FIRST Lady Christine Kaseba says it is possible to have an HIV free generation.
And Dr Kaseba-Sata has paid tribute to late Nelson Mandela whom she described as “a hero of our times” and an ardent anti-HIV/AIDS campaigner.
Speaking during the official opening of the 17th international Conference on AIDS and sexually Transmitted Infections in Africa (ICASA) here yesterday, Dr Kaseba said an HIV-free generation is within reach.
“What a glorious day it will be for those of us who have been part of this journey and spent our adult lives working against HIV,’’ Dr Kaseba said.
She said African countries are investing in the AIDS response and it is paying off.
Dr Kaseba- Sata noted that fewer people are becoming infected with the HIV virus and more than seven million people are accessing antiretroviral drugs (ARVs).
The First Lady who was the guest speaker also noted the significant reduction of new HIV infections among children due to effective prevention of mother to child transmission.

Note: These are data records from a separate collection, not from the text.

Lemma ring_unlinked_frame l head xs x p n :
  x ∉ head :: xs → p ∉ head :: xs → n ∉ head :: xs → ring l head xs → ring (unlinked l x p n) head xs.
Proof.
  intros. eapply ring_ext; [|done]. intros y Hy. unfold same_links, unlinked. simpl. rewrite !lookup_insert_ne by set_solver. done.
Qed.

Lemma ring_empty l head : l_next l !! head = Some head → l_prev l !! head = Some head → ring l head [].
Proof. intros. split; [|done]. apply NoDup_singleton. Qed.

Lemma ring_next l head xs : ring l head xs → l_next l !! head = Some (head_or head xs).
Proof. intros [_ H]. by eapply dpath_next. Qed.
Lemma ring_prev l head xs : ring l head xs → l_prev l !! head = Some (last_or head xs).
Proof. intros [_ H]. by eapply dpath_prev. Qed.
Lemma ring_at l head xs x ys :
  ring l head (xs ++ x :: ys) → l_next l !! x = Some (head_or head ys) ∧ l_prev l !! x = Some (last_or head xs).
Proof. intros [_ H]. by eapply dpath_at. Qed.

(** * The operations on rings *)

Section ops.
  Context {St : Type} `{LinkStore St}.
  Implicit Types s : St.

Lemma list_touch_ok s a : ls_ok s a = true → list_touch a s = Ok (tt, s).
Proof. intros E. unfold list_touch, gets. cbv [mbind M_bind]. by rewrite E. Qed.

Lemma get_next_ok s a v : ls_ok s a = true → l_next (ls_links s) !! a = Some v → get_next a s = Ok (v, s).
Proof.
  intros Ha Hl. unfold get_next. rewrite (bind_ok _ _ _ _ _ (list_touch_ok s a Ha)).
  unfold gets, or_crash. cbv [mbind M_bind]. by rewrite Hl.
Qed.

Lemma get_prev_ok s a v : ls_ok s a = true → l_prev (ls_links s) !! a = Some v → get_prev a s = Ok (v, s).
Proof.
  intros Ha Hl. unfold get_prev. rewrite (bind_ok _ _ _ _ _ (list_touch_ok s a Ha)).
  unfold gets, or_crash. cbv [mbind M_bind]. by rewrite Hl.
Qed.

Lemma put_next_ok s a v : ls_ok s a = true →
  put_next a v s = Ok (tt, ls_set (Links (<[a := v]> (l_next (ls_links s))) (l_prev (ls_links s))) s).
Proof. intros Ha. unfold put_next. by rewrite (bind_ok _ _ _ _ _ (list_touch_ok s a Ha)). Qed.

Lemma put_prev_ok s a v : ls_ok s a = true →
  put_prev a v s = Ok (tt, ls_set (Links (l_next (ls_links s)) (<[a := v]> (l_prev (ls_links s)))) s).
Proof. intros Ha. unfold put_prev. by rewrite (bind_ok _ _ _ _ _ (list_touch_ok s a Ha)). Qed.

(** [list_init] makes an empty list. *)
Lemma list_init_spec s head :
  ls_ok s head = true →
  ∃ l, list_init head s = Ok (tt, ls_set l s) ∧ ring l head [] ∧
    (∀ x, x ≠ head → l_next l !! x = l_next (ls_links s) !! x ∧ l_prev l !! x = l_prev (ls_links s) !! x).
Proof.
  intros Hh. unfold list_init. rewrite (bind_ok _ _ _ _ _ (put_next_ok s head head Hh)).
  rewrite put_prev_ok by (autorewrite with ksimpl; done). autorewrite with ksimpl. eexists. split; [done|]. split.
  - apply ring_empty; apply lookup_insert_eq.
  - intros x Hx. simpl. rewrite !lookup_insert_ne by done. done.
Qed.

Lemma list_insert_spec s new p n :
  ls_ok s new = true → ls_ok s p = true → ls_ok s n = true →
  __list_add new p n s = Ok (tt, ls_set (inserted (ls_links s) new p n) s).
Proof.
  intros Hnew Hp Hn. unfold __list_add.
  rewrite (bind_ok _ _ _ _ _ (put_prev_ok s n new Hn)).
  erewrite bind_ok; [|apply put_next_ok; by autorewrite with ksimpl]. autorewrite with ksimpl.
  erewrite bind_ok; [|apply put_prev_ok; by autorewrite with ksimpl]. autorewrite with ksimpl.
  rewrite put_next_ok by by autorewrite with ksimpl. by autorewrite with ksimpl.
Qed.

“As we share the success stories of our past years, we should also learn from our mistakes. We should learn and move forward with confidence and never to repeat or delay efforts that clearly save lives,’’ Dr Kaseba said.

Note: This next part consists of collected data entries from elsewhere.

(* ===== verification/Sched.v ===== *)
(** Sched: process control blocks ([kernel/src/proc/proc.h]), the scheduler
    ([proc/sche.c]), the timer interrupt ([arch/timer.c]) and the exit path of
    [proc/proc.c].  The PCBs are objects by address; their [sched_node]s are in the
    link store of the environment, which also knows the address spaces
    ([SchedEnv]). *)
From S2P Require Import Prelude Layout Klist.

(** * Process control blocks *)

Inductive proc_state := PROC_RUNNING | PROC_READY | PROC_BLOCKED | PROC_ZOMBIE.

#[export] Instance proc_state_eq_dec : EqDecision proc_state.
Proof. solve_decision. Defined.

Definition PROCNAME_LEN : Z := 32.
Definition TIME_SLICE_DEFAULT : Z := 10.

(** [pcb_t] without its two list nodes, which are in the link store. *)
Record pcb_t := Pcb {
  p_rsp : Z;
  p_kstack_base : Z;
  p_context : Z;
  p_trap_frame : Z;
  p_mm : Z;
  p_total_runtime : Z;
  p_time_slice : Z;
  p_pid : Z;
  p_parent : Z;
  p_state : proc_state;
  p_name : list Z;
  p_fd_table : list (option Z);
  p_cwd_inode : Z;
  p_exit_code : Z
}.

Definition with_rsp v p := Pcb v (p_kstack_base p) (p_context p) (p_trap_frame p) (p_mm p) (p_total_runtime p) (p_time_slice p) (p_pid p) (p_parent p) (p_state p) (p_name p) (p_fd_table p) (p_cwd_inode p) (p_exit_code p).
Definition with_kstack_base v p := Pcb (p_rsp p) v (p_context p) (p_trap_frame p) (p_mm p) (p_total_runtime p) (p_time_slice p) (p_pid p) (p_parent p) (p_state p) (p_name p) (p_fd_table p) (p_cwd_inode p) (p_exit_code p).
Definition with_context v p := Pcb (p_rsp p) (p_kstack_base p) v (p_trap_frame p) (p_mm p) (p_total_runtime p) (p_time_slice p) (p_pid p) (p_parent p) (p_state p) (p_name p) (p_fd_table p) (p_cwd_inode p) (p_exit_code p).
Definition with_trap_frame v p := Pcb (p_rsp p) (p_kstack_base p) (p_context p) v (p_mm p) (p_total_runtime p) (p_time_slice p) (p_pid p) (p_parent p) (p_state p) (p_name p) (p_fd_table p) (p_cwd_inode p) (p_exit_code p).
Definition with_mm v p := Pcb (p_rsp p) (p_kstack_base p) (p_context p) (p_trap_frame p) v (p_total_runtime p) (p_time_slice p) (p_pid p) (p_parent p) (p_state p) (p_name p) (p_fd_table p) (p_cwd_inode p) (p_exit_code p).
Definition with_total_runtime v p := Pcb (p_rsp p) (p_kstack_base p) (p_context p) (p_trap_frame p) (p_mm p) v (p_time_slice p) (p_pid p) (p_parent p) (p_state p) (p_name p) (p_fd_table p) (p_cwd_inode p) (p_exit_code p).
Definition with_time_slice v p := Pcb (p_rsp p) (p_kstack_base p) (p_context p) (p_trap_frame p) (p_mm p) (p_total_runtime p) v (p_pid p) (p_parent p) (p_state p) (p_name p) (p_fd_table p) (p_cwd_inode p) (p_exit_code p).
Definition with_parent v p := Pcb (p_rsp p) (p_kstack_base p) (p_context p) (p_trap_frame p) (p_mm p) (p_total_runtime p) (p_time_slice p) (p_pid p) v (p_state p) (p_name p) (p_fd_table p) (p_cwd_inode p) (p_exit_code p).
Definition with_state v p := Pcb (p_rsp p) (p_kstack_base p) (p_context p) (p_trap_frame p) (p_mm p) (p_total_runtime p) (p_time_slice p) (p_pid p) (p_parent p) v (p_name p) (p_fd_table p) (p_cwd_inode p) (p_exit_code p).
Definition with_name v p := Pcb (p_rsp p) (p_kstack_base p) (p_context p) (p_trap_frame p) (p_mm p) (p_total_runtime p) (p_time_slice p) (p_pid p) (p_parent p) (p_state p) v (p_fd_table p) (p_cwd_inode p) (p_exit_code p).
Definition with_fd_table v p := Pcb (p_rsp p) (p_kstack_base p) (p_context p) (p_trap_frame p) (p_mm p) (p_total_runtime p) (p_time_slice p) (p_pid p) (p_parent p) (p_state p) (p_name p) v (p_cwd_inode p) (p_exit_code p).
Definition with_cwd_inode v p := Pcb (p_rsp p) (p_kstack_base p) (p_context p) (p_trap_frame p) (p_mm p) (p_total_runtime p) (p_time_slice p) (p_pid p) (p_parent p) (p_state p) (p_name p) (p_fd_table p) v (p_exit_code p).
Definition with_exit_code v p := Pcb (p_rsp p) (p_kstack_base p) (p_context p) (p_trap_frame p) (p_mm p) (p_total_runtime p) (p_time_slice p) (p_pid p) (p_parent p) (p_state p) (p_name p) (p_fd_table p) (p_cwd_inode p) v.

She called for increased investment in sexual reproductive health and access to these life-saving services.
Dr Kaseba said sexual reproductive health and HIV are interconnected, therefore, closer links will enable providers reach a wider audience.
She said investment in sexual reproductive health services will promote economic growth, and reduce poverty and gender inequality.

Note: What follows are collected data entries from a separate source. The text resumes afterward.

(** A grown free tail fits the request the pages were added for. *)
Lemma grow_tail_fits bs top size d :
  0 ≤ size → Forall (λ x, 0 ≤ b_size x) bs → from_option b_free true (last bs) = true → size + HEADER_SIZE ≤ d →
  Exists (fits size) (grow_tail bs top d).
Proof.
  intros H0 Hpos Hf Hd. unfold grow_tail. destruct (last bs) as [p|] eqn:El; simpl in Hf.
  - apply Exists_app. right. apply Exists_cons. left. unfold fits. simpl. rewrite Hf. simpl.
    rewrite (last_split _ _ El), Forall_app, Forall_singleton in Hpos. destruct Hpos as [_ Hp].
    rewrite (proj2 (Z.leb_le _ _)); [done|unfold HEADER_SIZE in *; lia].
  - apply Exists_cons. left. unfold fits. simpl. rewrite (proj2 (Z.leb_le _ _)); [done|unfold HEADER_SIZE in *; lia].
Qed.

(** An allocated tail takes in what is added, and nothing more fits. *)
Lemma grow_tail_nofit bs top size d p :
  last bs = Some p → b_free p = false → ¬ Exists (fits size) bs →
  ¬ Exists (fits size) (grow_tail bs top d) ∧ last (grow_tail bs top d) = Some (Block (b_addr p) (b_size p + d) false).
Proof.
  intros El Hf Hn. unfold grow_tail. rewrite El, last_snoc, Hf. split; [|done].
  rewrite (last_split _ _ El) in Hn. rewrite Exists_app, Exists_cons, Exists_nil in *. unfold fits in *. simpl. naive_solver.
Qed.

Lemma aligned_addr a bs b x : tiles a bs b → a mod 8 = 0 → Forall aligned bs → x ∈ bs → b_addr x mod 8 = 0.
Proof.
  revert a. induction bs as [|y bs IH]; intros a; [by intros _ _ _ ?%elem_of_nil|]. simpl. intros (<- & _ & Ht) Ha.
  rewrite Forall_cons, elem_of_cons. intros [Hy Hal] [->|Hx]; [done|]. apply (IH _ Ht); [|done..].
  unfold aligned, HEADER_SIZE in *. Z.to_euclidean_division_equations; lia.
Qed.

Dr Kaseba said the gains made in the fight against HIV/AIDS will not make an impact if women and children continue dying from pregnant related complications.
She said radical decisions must be made if Africa is to achieve zero infection, zero discrimination and zero AIDS related deaths.
Dr Kaseba said cervical cancer is another sexual evil which if not contained will consume a lot of women.
“How can we celebrate the decline of HIV/AIDS and yet turn a blind eye to reproductive health cancers,’’ she asked.
And World Health Organisation (WHO) regional director for Africa Luis Gomes Sambo noted that sub-Saharan Africa has remained the most affected as it accounts for 1.6 million out of the more than 2 million new infections, adding that the sub-region represents 75 percent of the HIV deaths.
And South African Vice-President Khalema Motlante said his Government was looking forward to exchange of ideas as countries target zero infections.
Mr Motlante noted that many countries have scaled up the fight against HIV despite financial challenges, adding that HIV prevention must be promoted because it is so far the best medicine in the fight against HIV/AIDS.